Assigned task - Go through the entries below and print, exactly, the lines starting at the one with "error views [not_found], [internal_error]" and ending at the one with "(** ** Error views *)", keeping both ends and no others.

[Materials provided Boundary: Start]

(** [_validate_exp]: [ExpiredSignatureError] when [exp <= now]. *)
Definition validate_exp (payload : json) (now : Z) : exn + unit :=
  match payload with
  | JObj p =>
      match dict_lookup "exp" p with
      | None => inr tt
      | Some v =>
          match exp_int v with
          | inl e => inl e
          | inr e => if Z.leb e now then inl ExpiredSignatureError else inr tt
          end
      end
  | _ => inr tt
  end.

(** [jwt.decode(token, key, algorithms=["HS256"])] at time [now]: the
    payload, as a JSON object. *)
Definition pyjwt_decode (tok : string) (key : option string) (now : Z) : exn + json :=
  match pyjwt_decode_payload tok key with
  | inl e => inl e
  | inr p => match validate_exp p now with inl e => inl e | inr _ => inr p end
  end.

(** The claims the views read from a payload: [public_id] a [str] and
    [exp] an integer in the sense of [int()], each possibly absent;
    [None] for a payload the claims cannot represent (the application
    never signs one). *)
Definition claims_of (payload : json) : option jwt_claims :=
  match payload with
  | JObj p =>
      pid ← (match dict_lookup "public_id" p with
             | None => Some None
             | Some (JStr s) => Some (Some s)
             | Some _ => None
             end);
      e ← (match dict_lookup "exp" p with
           | None => Some None
           | Some v => Some <$> to_option (exp_int v)
           end);
      Some (JwtClaims pid e)
  | _ => None
  end.

(** The signature layer of [JwtCodec]. *)
Definition pyjwt_verify (key tok : string) : option jwt_claims :=
  to_option (pyjwt_decode_payload tok (Some key)) ≫= claims_of.
(** The run of [token_required] once the [try] block has given its
    outcome. *)
Lemma run_token_required cfg e rq fn s token :
  header_lookup "X-Access-Token" (rq_headers rq) = Some token ->
  token_required cfg e rq fn s =
  match token_public_id token (cfg_secret_key cfg) (env_now e) with
  | inl _ => (inr token_invalid, s)
  | inr pid =>
      fn (head (List.filter (user_has_public_id pid) (db_users (s_db s))))
         (sess_log s (EvSelect TUser))
  end.
Proof.
  intros Hh. unfold token_required. rewrite Hh.
  unfold decode_current_user, se_catch, se_try_except.
  se_unfold. destruct (token_public_id _ _ _); [done|].
  by rewrite run_query_first_user.
Qed.

Lemma head_filter_in {R} (p : R -> bool) (l : list R) u :
  head (List.filter p l) = Some u -> u ∈ l /\ p u = true.
Proof.
  intros Hh. destruct (List.filter p l) as [|x l'] eqn:E; [done|].
  injection Hh as ->. assert (In u (List.filter p l)) as Hin by (rewrite E; left; done).
  apply filter_In in Hin as [Hin Hp]. split; [by apply list_elem_of_In|done].
Qed.

(** The outcome of [login] for the credentials it reads. *)
Definition login_answer (cfg : config) (e : env) (users : list user_row)
    (username password : string) : exn + response :=
  match head (List.filter (user_has_name username) users) with
  | None => inr no_user_found
  | Some u =>
      if check_password_hash (u_password u) password then
        match signing_key cfg with
        | inl ex => inl ex
        | inr key => inr (jsonify (jmsg "token" (JStr (issue_token key u (env_now e))))
                            STATUS_CODE_200_SUCCESS)
        end
      else inr could_not_verify
  end.

Lemma run_login cfg e rq s :
  login cfg e rq s =
  match basic_credentials (rq_authorization rq) with
  | None => (inr could_not_verify, s)
  | Some (n, p) => (login_answer cfg e (db_users (s_db s)) n p, sess_log s (EvSelect TUser))
  end.
Proof.
  unfold login, login_answer. destruct (basic_credentials _) as [[n p]|]; [|done].
  se_unfold. rewrite run_query_first_user. cbv beta iota.
  destruct (head _) as [u|]; [|done]. destruct (check_password_hash _ _); [|done].
  by destruct (signing_key cfg).
Qed.

(** A login whose password matches the first user with the name gets
    that user's token. *)
Lemma login_first_named cfg e rq s n p u k :
  cfg_secret_key cfg = Some k -> basic_credentials (rq_authorization rq) = Some (n, p) ->
  head (List.filter (user_has_name n) (db_users (s_db s))) = Some u ->
  check_password_hash (u_password u) p = true ->
  login cfg e rq s =
  (inr (jsonify (jmsg "token" (JStr (issue_token k u (env_now e)))) STATUS_CODE_200_SUCCESS),
   sess_log s (EvSelect TUser)).
Proof.
  intros Hk Hc Hu Hp. rewrite run_login, Hc. unfold login_answer, signing_key.
  by rewrite Hu, Hp, Hk.
Qed.

(** Login and the token check write nothing. *)
Lemma login_pres P cfg e rq : se_preserves (db_pred P) (login cfg e rq).
Proof. unfold login. se_preserves_auto. Qed.

Lemma token_required_pres P cfg e rq fn :
  (forall cu, se_preserves (db_pred P) (fn cu)) ->
  se_preserves (db_pred P) (token_required cfg e rq fn).
Proof.
  intros Hfn. unfold token_required, decode_current_user, se_catch. se_preserves_auto.
Qed.

Lemma login_atomic cfg e rq : atomic (login cfg e rq).
Proof. apply db_pure_atomic. intros d0. apply login_pres. Qed.

Lemma token_required_atomic cfg e rq fn :
  (forall cu, atomic (fn cu)) -> atomic (token_required cfg e rq fn).
Proof. intros Hfn. unfold token_required, decode_current_user, se_catch. atomic_auto. Qed.

(** Every answer of [login] and of [token_required] has a one-key JSON
    body or a text body, given that the view's answers have. *)
Lemma login_shape cfg e rq : login cfg e rq ⤳ (fun r => single_key_body r = true).
Proof. unfold login. se_post_auto. Qed.

Lemma token_required_shape cfg e rq fn :
  (forall cu, fn cu ⤳ (fun r => single_key_body r = true)) ->
  token_required cfg e rq fn ⤳ (fun r => single_key_body r = true).
Proof. intros Hfn. unfold token_required. se_post_auto. Qed.

(** Login and the token check keep any invariant of the database and
    the pending changes. *)
Lemma login_spres P Q cfg e rq : se_preserves (sess_pred P Q) (login cfg e rq).
Proof. unfold login. se_preserves_auto. Qed.

Lemma token_required_spres P Q cfg e rq fn :
  (forall cu, se_preserves (sess_pred P Q) (fn cu)) ->
  se_preserves (sess_pred P Q) (token_required cfg e rq fn).
Proof. intros Hfn. unfold token_required, decode_current_user, se_catch. se_preserves_auto. Qed.
End AuthProps.

#[export] Hint Resolve login_pres token_required_pres login_atomic token_required_atomic : api.
#[export] Hint Resolve login_shape token_required_shape : api.
#[export] Hint Resolve login_spres token_required_spres : api.

(** The users whose name has a colon, which no Basic header can name,
    taken out of the database. *)
Definition name_colon_free (u : user_row) : bool :=
  match u_name u with Some m => Nat.eqb (str_count ":" m) 0 | None => true end.
(* ===== verification/Users.v ===== *)
(** * The user views of src/api.py

    [get_all_users], [get_one_user], [create_new_user], [update_user] and
    [delete_user] (api.py 106-196), each as a computation of the session
    monad [M], given the current user that [token_required] passes (and
    that none of them looks at), the path argument and the JSON body.
    The [update_user] model follows its three [try/except KeyError]
    blocks: an assignment happens when the key is present and its value
    truthy, and an assignment on [None] raises [AttributeError], which the
    [except KeyError] does not catch.  The section [Hashing] shows that
    every password these views write is a value of
    [generate_password_hash]. *)

From S2P Require Import Prelude PyValue Credentials Store Http Auth.

(** The dict a user becomes in the responses (api.py 116-121). *)
Definition json_of_opt_str (o : option string) : json :=
  match o with Some s => JStr s | None => JNull end.

Definition json_of_opt_bool (o : option bool) : json :=
  match o with Some b => JBool b | None => JNull end.

Definition user_json (u : user_row) : json :=
  JObj [("name", json_of_opt_str (u_name u)); ("public_id", JStr (u_public_id u));
        ("password", JStr (u_password u)); ("admin", json_of_opt_bool (u_admin u))].

Definition user_created : response :=
  jsonify (jmsg "message" (JStr "The user has been created!")) STATUS_CODE_201_CREATE.

Definition user_updated (user_id : string) : response :=
  jsonify (jmsg "message" (JStr ("User: " +:+ user_id +:+ " was successfull updated!")))
    STATUS_CODE_201_CREATE.

Definition user_deleted (user_id : string) : response :=
  jsonify (jmsg "message" (JStr ("User: " +:+ user_id +:+ " has been deleted!")))
    STATUS_CODE_202_ACCEPT.

Section Users.
Context `{PasswordHasher}.

(** [generate_password_hash(v, method='sha256')] (werkzeug 1.x): a
    [str] is hashed; [None] reaches [hmac.new(salt, None, ...)] as no
    message at all, the HMAC of the empty password; any other value
    raises [TypeError] in [hmac]. *)
Definition hash_password (v : json) (salt : string) : exn + string :=
  match v with
  | JStr pw => inr (generate_password_hash pw salt)
  | JNull => inr (generate_password_hash "" salt)
  | _ => inl TypeError
  end.

(** [get_all_users] (api.py 106-123).  The [if not users:] branch
    computes a response and drops it, so an empty table gives 200 too. *)
Definition get_all_users (current_user : option user_row) : M response :=
  users ← query_users (fun _ => true);
  mret (jsonify (jmsg "Users" (JList (map user_json users))) STATUS_CODE_200_SUCCESS).

(** [get_one_user] (api.py 126-142).  [not user] tests a Query object,
    which is always true in Python, so the 204 branch is never taken. *)
Definition get_one_user (current_user : option user_row) (user_id : string) : M response :=
  users ← query_users (user_has_public_id user_id);
  mret (jsonify (jmsg "message" (JList (map user_json users))) STATUS_CODE_200_SUCCESS).

(** [create_new_user] (api.py 145-158): admin is always [False]. *)
Definition create_new_user (e : env) (current_user : option user_row) (data : json)
    : M response :=
  pw ← se_of_sum (py_getitem data "password");
  hashed_password ← se_of_sum (hash_password pw (env_salt e));
  name ← se_of_sum (py_getitem data "name");
  session_add (AddUser (env_uuid e) name hashed_password (JBool false));;
  commit;;
  mret user_created.

(** [try: if data[k]: user.k = f(data[k]) except KeyError: pass]: the
    value assigned, if any. *)
Definition try_assign {A} (user : option user_row) (data : json) (k : string)
    (f : json -> exn + A) : M (option A) :=
  se_try_except is_key_error
    (v ← se_of_sum (py_getitem data k);
     if truthy v then
       a ← se_of_sum (f v);
       _ ← se_of_option AttributeError user;
       mret (Some a)
     else mret None)
    (fun _ => mret None).

(** [update_user] (api.py 161-186).  [if not user:] computes a response
    and drops it: the view goes on with [user = None]. *)
Definition update_user (e : env) (current_user : option user_row) (user_id : string)
    (data : json) : M response :=
  user ← query_first_user (user_has_public_id user_id);
  name ← try_assign user data "name" inr;
  password ← try_assign user data "password" (fun v => hash_password v (env_salt e));
  admin ← try_assign user data "admin" inr;
  match user with
  | Some u => session_add (SetUser (u_id u) name password admin)
  | None => mret tt
  end;;
  commit;;
  mret (user_updated user_id).

(** [delete_user] (api.py 189-196): no check that the user exists. *)
Definition delete_user (current_user : option user_row) (user_id : string) : M response :=
  user ← query_first_user (user_has_public_id user_id);
  session_delete_user user;;
  commit;;
  mret (user_deleted user_id).
End Users.

(** ** Properties *)

Section UserProps.
Context `{PasswordHasher}.

(** The outcome of one [try: if data[k]: user.k = ... except KeyError]
    block; the block does not touch the session. *)
Definition try_assign_outcome {A} (user : option user_row) (data : json) (k : string)
    (f : json -> exn + A) : exn + option A :=
  let r := match py_getitem data k with
           | inl ex => inl ex
           | inr v =>
               if truthy v then
                 match f v with
                 | inl ex => inl ex
                 | inr a => match user with Some _ => inr (Some a) | None => inl AttributeError end
                 end
               else inr None
           end in
  match r with
  | inl ex => if is_key_error ex then inr None else inl ex
  | inr o => inr o
  end.

Lemma run_try_assign {A} user data k (f : json -> exn + A) s :
  try_assign user data k f s = (try_assign_outcome user data k f, s).
Proof.
  unfold try_assign, try_assign_outcome. se_unfold.
  destruct (py_getitem data k) as [ex|v]; [by destruct (is_key_error ex)|].
  destruct (truthy v); [|done].
  destruct (f v) as [ex|a]; [by destruct (is_key_error ex)|]. by destruct user.
Qed.

(** [update_user] once the user is looked up and the three blocks have
    run. *)
Lemma run_update_user e cu user_id data s :
  let s1 := sess_log s (EvSelect TUser) in
  let user := head (List.filter (user_has_public_id user_id) (db_users (s_db s))) in
  update_user e cu user_id data s =
  match try_assign_outcome user data "name" inr,
        try_assign_outcome user data "password" (fun v => hash_password v (env_salt e)),
        try_assign_outcome user data "admin" inr with
  | inl ex, _, _ | inr _, inl ex, _ | inr _, inr _, inl ex => (inl ex, s1)
  | inr n, inr p, inr a =>
      let s2 := match user with
                | Some u => Sess (s_db s1) (s_pending s1 ++ [SetUser (u_id u) n p a]) (s_log s1)
                | None => s1
                end in
      match commit s2 with
      | (inl ex, s3) => (inl ex, s3)
      | (inr _, s3) => (inr (user_updated user_id), s3)
      end
  end.
Proof.
  cbv zeta. unfold update_user. se_unfold. rewrite run_query_first_user. cbv beta iota.
  rewrite !run_try_assign.
  destruct (try_assign_outcome _ data "name" _) as [ex|n]; [done|].
  destruct (try_assign_outcome _ data "password" _) as [ex|p]; [done|].
  destruct (try_assign_outcome _ data "admin" _) as [ex|a]; [done|].
  destruct (head _) as [u|]; [rewrite run_session_add|]; by destruct (commit _) as [[] ?].
Qed.

(** The run of [create_new_user]: the reads of the body, then one
    commit of the new row. *)
Lemma run_create_new_user e cu data s :
  create_new_user e cu data s =
  match py_getitem data "password" with
  | inl ex => (inl ex, s)
  | inr pw =>
      match hash_password pw (env_salt e) with
      | inl ex => (inl ex, s)
      | inr h =>
          match py_getitem data "name" with
          | inl ex => (inl ex, s)
          | inr name =>
              match commit (Sess (s_db s) (s_pending s ++ [AddUser (env_uuid e) name h (JBool false)])
                              (s_log s)) with
              | (inl ex, s') => (inl ex, s')
              | (inr _, s') => (inr user_created, s')
              end
          end
      end
  end.
Proof.
  unfold create_new_user. se_unfold. destruct (py_getitem data "password") as [ex|pw]; [done|].
  cbn. destruct (hash_password pw _) as [ex|h]; [done|]. cbn.
  destruct (py_getitem data "name") as [ex|name]; [done|]. cbn.
  by destruct (commit _) as [[] ?].
Qed.
(* ===== verification/App.v ===== *)
(** * Routing, the error views and one request end to end

    Flask's URL map for the [@app.route] lines of src/api.py, the three
    error views [not_found], [internal_error] and [not_allowed] (api.py
    90-102), and [serve]: one request from the server to a response and
    the database after it.  An exception that escapes a view ends in the
    500 view; the session is then discarded, so only what was committed
    stays.  Flask answers [HEAD] like [GET] without a body and [OPTIONS]
    by itself.  [reachable] is the set of databases a sequence of
    requests can produce from the empty one. *)

From S2P Require Import Prelude PyValue Credentials Store Http Auth Users Todos.

(** ** Error views *)

Definition not_found : response :=
  jsonify (jmsg "OPS" (JStr "Route not found!")) STATUS_CODE_404_NOTFOUND.

Definition internal_error : response :=
  jsonify (jmsg "ERROR" (JStr "INTERNAL ERROR!")) STATUS_CODE_500_INTERNALERROR.

Definition not_allowed : response :=
  jsonify (jmsg "FAILED" (JStr "METHOD NOT ALLOWED!")) STATUS_CODE_405_NOTALLOWED.

(** ** The URL map *)

Inductive route : Type :=
| RLogin                    (** /login *)
| RUsers                    (** /users *)
| RUser (user_id : string)  (** /users/<user_id> *)
| RTodos                    (** /todo *)
| RTodo (todo_id : string). (** /todo/<todo_id> *)

(** The segments of a path, split at each [/]. *)
Fixpoint split_path_go (acc : string) (s : string) : list string :=
  match s with
  | EmptyString => [acc]
  | String c r =>
      if Ascii.eqb c "/" then acc :: split_path_go EmptyString r
      else split_path_go (acc +:+ String c EmptyString) r
  end.

Definition split_path (s : string) : list string := split_path_go EmptyString s.

(** A [<name>] converter matches one non-empty segment. *)
Definition match_route (path : string) : option route :=
  match split_path path with
  | [""; "login"] => Some RLogin
  | [""; "users"] => Some RUsers
  | [""; "users"; id] => if String.eqb id "" then None else Some (RUser id)
  | [""; "todo"] => Some RTodos
  | [""; "todo"; id] => if String.eqb id "" then None else Some (RTodo id)
  | _ => None
  end.

(** The methods of each rule ([methods=[...]] of its [@app.route]). *)
Definition route_methods (r : route) : list http_method :=
  match r with
  | RLogin => [POST]
  | RUsers | RTodos => [GET; POST]
  | RUser _ | RTodo _ => [GET; PUT; DELETE]
  end.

[Materials provided Boundary: End]

Task output -
    error views [not_found], [internal_error] and [not_allowed] (api.py
    90-102), and [serve]: one request from the server to a response and
    the database after it.  An exception that escapes a view ends in the
    500 view; the session is then discarded, so only what was committed
    stays.  Flask answers [HEAD] like [GET] without a body and [OPTIONS]
    by itself.  [reachable] is the set of databases a sequence of
    requests can produce from the empty one. *)

From S2P Require Import Prelude PyValue Credentials Store Http Auth Users Todos.

(** ** Error views *)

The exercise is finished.